La Madonna del Baldacchino di Raffaello in mostra a Pescia
Il progetto Uffizi Diffusi riporta l'opera nella chiesa in cui è stata oggetto di devozione per 150 anni
La Madonna del Baldacchino di Raffaello in mostra a Pescia
La grande pala d’altare realizzata da Raffaello alla fine del suo periodo fiorentino, magnifica ed incompiuta, dalla Galleria Palatina di Palazzo Pitti giunge a Pescia nella chiesa che l’aveva accolta per oltre un secolo e mezzo tra Cinquecento e Seicento.
L’opera è in mostra fino al 1 ottobre nella Cattedrale della città toscana, posta a confronto con la copia commissionata al pittore fiorentino Pier Dandini alla fine del XVII secolo. L’evento, di portata storica, è il risultato di un progetto speciale messo in atto nell’ambito del programma degli Uffizi Diffusi; a sostenere l’ambiziosa operazione è la Fondazione Caript.
In vista della sua ‘trasferta’, la Madonna del Baldacchino è stata sottoposta a un leggerissimo intervento di consolidamento nella porzione più alta del supporto ligneo e ad accurate indagini diagnostiche da parte dell’Opificio delle Pietre Dure di Firenze. Il responso degli specialisti ha stabilito che l’opera sta bene, può essere spostata a Pescia ed essere esposta nella chiesa senza problemi.

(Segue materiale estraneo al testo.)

(** Where a serving comes from. *)
Lemma serving_origin (s : serving) :
  s ∈ servings ->
  exists p u, p ∈ ps /\ u ∈ us
    /\ valid_portion valid p = true
    /\ portion_measure_unit_id p = measure_unit_id u
    /\ s = {| sv_fdc_id := portion_fdc_id p;
              serving_description := make_serving_description float_str (p, u);
              serving_size_g := portion_gram_weight p |}.
Proof.
  unfold servings, df_servings_base, df_portion_full, df_portion_filtered. intros Hs.
  apply PdFacts.elem_of_drop_duplicates in Hs.
  apply list_elem_of_fmap in Hs as ([p u] & -> & Hpu).
  apply PdFacts.elem_of_merge_inner in Hpu as (p' & u' & Hp & Hu & Hk & Heq).
  inversion Heq; subst p' u'.
  apply list_elem_of_filter in Hp as [Hvp Hp].
  apply bool_decide_eq_true_1 in Hk.
  exists p, u. repeat split; assumption.
Qed.

Lemma per_serving_row_origin (ts : table row_serving) (r : row_serving) :
  written_serving run = Some ts ->
  r ∈ body ts ->
  exists p u, p ∈ ps /\ u ∈ us
    /\ portion_measure_unit_id p = measure_unit_id u
    /\ portion_fdc_id p = fdc_id (rs_food r)
    /\ portion_fdc_id p ∈ valid
    /\ PrimFloat.is_nan (portion_gram_weight p) = false
    /\ PrimFloat.ltb 0 (portion_gram_weight p) = true
    /\ serving_size_g (rs_serving r) = portion_gram_weight p
    /\ serving_description (rs_serving r)
       = make_serving_description float_str (p, u).
Proof.
  intros Ht Hr. apply written_serving_inv in Ht as (_ & _ & ->).
  apply df_per_serving_final_row in Hr as (_ & Hs & Hid & _).
  apply serving_origin in Hs as (p & u & Hp & Hu & Hvp & Hk & Hs).
  unfold valid_portion, Py.notna in Hvp.
  apply andb_prop in Hvp as [Hvp Hpos]. apply andb_prop in Hvp as [Hin Hna].
  apply bool_decide_eq_true_1 in Hin. apply negb_true_iff in Hna.
  exists p, u. rewrite Hs in Hid |- *. cbn in Hid |- *.
  repeat split; auto.
Qed.

(** X7. Every row of foods_per_serving.csv comes from a portion of
    food_portion.csv whose food is valid, whose gram weight is present and
    positive, and whose measure unit id has a row in measure_unit.csv; the
    row carries that weight as its serving size and the description made
    from that portion and unit. *)
Theorem per_serving_rows_come_from_valid_portions (ts : table row_serving) :
  written_serving run = Some ts ->
  Forall (fun r =>
            exists p u, p ∈ ps /\ u ∈ us
              /\ portion_measure_unit_id p = measure_unit_id u
              /\ portion_fdc_id p = fdc_id (rs_food r)
              /\ portion_fdc_id p ∈ valid
              /\ PrimFloat.is_nan (portion_gram_weight p) = false
              /\ PrimFloat.ltb 0 (portion_gram_weight p) = true
              /\ serving_size_g (rs_serving r) = portion_gram_weight p
              /\ serving_description (rs_serving r)
                 = make_serving_description float_str (p, u))
         (body ts).
Proof.
  intros Ht. apply Forall_forall. intros r Hr.
  exact (per_serving_row_origin ts r Ht Hr).
Qed.


(** X9. A food id has a row in foods_per_serving.csv if and only if it is
    the id of a valid food with at least one measurement and with a portion
    whose gram weight is present and positive and whose measure unit id is
    in measure_unit.csv: a portion with an unknown measure unit is left out
    without a message. *)
Theorem per_serving_rows_iff (f : Z) :
  (exists ts r, written_serving run = Some ts /\ r ∈ body ts
                /\ fdc_id (rs_food r) = f)
  <-> (exists x, x ∈ df_food /\ food_fdc_id x = f
                 /\ food_data_type x ∈ VALID_FOOD_TYPES)
      /\ (exists m, m ∈ fns /\ fn_fdc_id m = f)
      /\ (exists p u, p ∈ ps /\ u ∈ us /\ portion_fdc_id p = f
                      /\ PrimFloat.is_nan (portion_gram_weight p) = false
                      /\ PrimFloat.ltb 0 (portion_gram_weight p) = true
                      /\ portion_measure_unit_id p = measure_unit_id u).
Proof.
  split.
  - intros (ts & r & Hts & Hr & Hf).
    destruct (per_serving_row_origin ts r Hts Hr)
      as (p & u & Hp & Hu & Hk & Hid & Hv & Hna & Hpos & _).
    apply written_serving_inv in Hts as (_ & _ & ->).
    apply df_per_serving_final_row in Hr as (_ & _ & Hid' & cells & Hrow & _).
    apply WideFacts.wide_filtered_row in Hrow as (cells0 & Hrow & _).
    rewrite <- Hid', Hf in Hrow.
    assert (Hex : exists cells, (f, cells) ∈ Pd.rows wide) by eauto.
    apply CellFacts.wide_table_row_iff in Hex as [Hvf Hm].
    split; [apply valid_ids_spec in Hvf; exact Hvf |]. split; [exact Hm |].
    exists p, u. rewrite Hid, Hf. repeat split; auto.
  - intros (Hx & Hm & p & u & Hp & Hu & Hpf & Hna & Hpos & Hk).
    assert (Hv : f ∈ valid) by (apply valid_ids_spec; exact Hx).
    assert (Hne : valid ≠ ∅) by (intros He; rewrite He in Hv; inversion Hv).
    assert (Hvp : valid_portion valid p = true).
    { unfold valid_portion, Py.notna. rewrite Hpf, Hna, Hpos.
      rewrite bool_decide_eq_true_2 by exact Hv. reflexivity. }
    assert (Hpin : p ∈ df_portion_filtered valid ps)
      by (apply list_elem_of_filter; auto).
    assert (Hpne : df_portion_filtered valid ps ≠ [])
      by (intros He; rewrite He in Hpin; inversion Hpin).
    set (s0 := {| sv_fdc_id := portion_fdc_id p;
                  serving_description := make_serving_description float_str (p, u);
                  serving_size_g := portion_gram_weight p |}).
    assert (Hs0 : exists s, s ∈ servings /\ sv_fdc_id s = f).
    { destruct (ServingFacts.drop_duplicates_covers same_serving
                  ((fun row : food_portion * measure_unit =>
                      {| sv_fdc_id := portion_fdc_id row.1;
                         serving_description := make_serving_description float_str row;
                         serving_size_g := portion_gram_weight row.1 |})
                   <$> df_portion_full (df_portion_filtered valid ps) us) s0)
        as (s & Hs & Heq).
      - apply list_elem_of_fmap. exists (p, u). split; [reflexivity |].
        apply PdFacts.elem_of_merge_inner. exists p, u.
        repeat split; auto. apply bool_decide_eq_true_2, Hk.
      - exists s. split; [exact Hs |].
        destruct Heq as [->|Heq]; [exact Hpf |].
        unfold same_serving in Heq.
        apply andb_prop in Heq as [Heq _]. apply andb_prop in Heq as [Heq _].
        apply bool_decide_eq_true_1 in Heq. cbn in Heq. congruence. }
    destruct Hs0 as (s & Hs & Hsf).
    assert (Hrow : exists cells, (f, cells) ∈ Pd.rows wide)
      by (apply CellFacts.wide_table_row_iff; auto).
    destruct Hrow as [cells Hrow].
    unfold valid, all_valid_fdc_ids in Hv.
    apply elem_of_list_to_set, list_elem_of_fmap in Hv as (fr & Hid & Hfr).
    eexists.
    exists {| rs_food := fr; rs_serving := s;
              rs_nutrients :=
                scale_row final_cols (serving_size_g s)
                  (filter (fun kv : string * float => kv.1 ∉ columns_to_drop cols wide)
                          cells) |}.
    split; [apply written_serving_intro; assumption |]. split; [| cbn; auto].
    apply df_per_serving_final_row. cbn. repeat split; [exact Hfr | exact Hs | congruence |].
    eexists. split; [| reflexivity].
    apply WideFacts.wide_filtered_row. exists cells. rewrite Hsf. auto.
Qed.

Della storia di questo capolavoro sappiamo molto grazie alla testimonianza di Giorgio Vasari che ricorda come Raffaello avesse ricevuto la commissione del dipinto dalla famiglia Dei, titolare di una cappella nella chiesa di fiorentina di Santo Spirito. Chiamato a Roma nell’autunno del 1508 da papa Giulio II che gli affidò la decorazione dei suoi appartamenti in Vaticano (oggi noti universalmente come Stanze di Raffaello), l’Urbinate lasciò incompiuta la pala che dunque non raggiunse mai la chiesa e fu rimpiazzata nel 1522 dalla Sacra Conversazione di Rosso Fiorentino, anch’essa oggi esposta nella Galleria Palatina di Palazzo Pitti. Dopo la morte di Raffaello (o forse anche prima), giunse a Pescia attraverso Baldassarre Turini, potente segretario di Leone X e datario apostolico, grande amico di Raffaello di cui fu pure esecutore testamentario, rampollo di una delle famiglie più in vista di Pescia, che la destinò alla cappella della sua famiglia nella Cattedrale della sua città natale. Qui rimase fino al 1697, anno nel quale fu comprata dal Gran Principe Ferdinando de’ Medici, figlio del granduca Cosimo III ed erede al trono granducale. La vendita scatenò violente reazioni da parte dei pesciatini, profondamente legati al culto della Vergine e al quadro di Raffaello, tanto che fu necessario spostarla di notte per poterla trasportare a Firenze, sostituendola con una copia eseguita dal fiorentino Pier Dandini. Giunta a Palazzo Pitti, la pala fu appesa nell’appartamento di Ferdinando, nell’ala meridionale del primo piano. Per adattarla al contesto della collezione principesca e alla cornice lignea intagliata e dorata che ancora possiede, la pittura fu ampliata nella parte superiore dal pittore di corte Niccolò Cassana; si spiegano così il coronamento del baldacchino a forma di cono e la calotta a lacunari che ricalca quella del Pantheon a Roma. L’invenzione di Raffaello è una delle sue più memorabili per l’armonia delle figure, la delicatezza delle espressioni e la capacità di costruzione dello spazio, arioso e monumentale ma al tempo stesso misuratissimo, elementi che provano quanto Raffaello padroneggiasse con autonomia i modelli appresi a Firenze da Fra Bartolomeo, Leonardo e Michelangelo.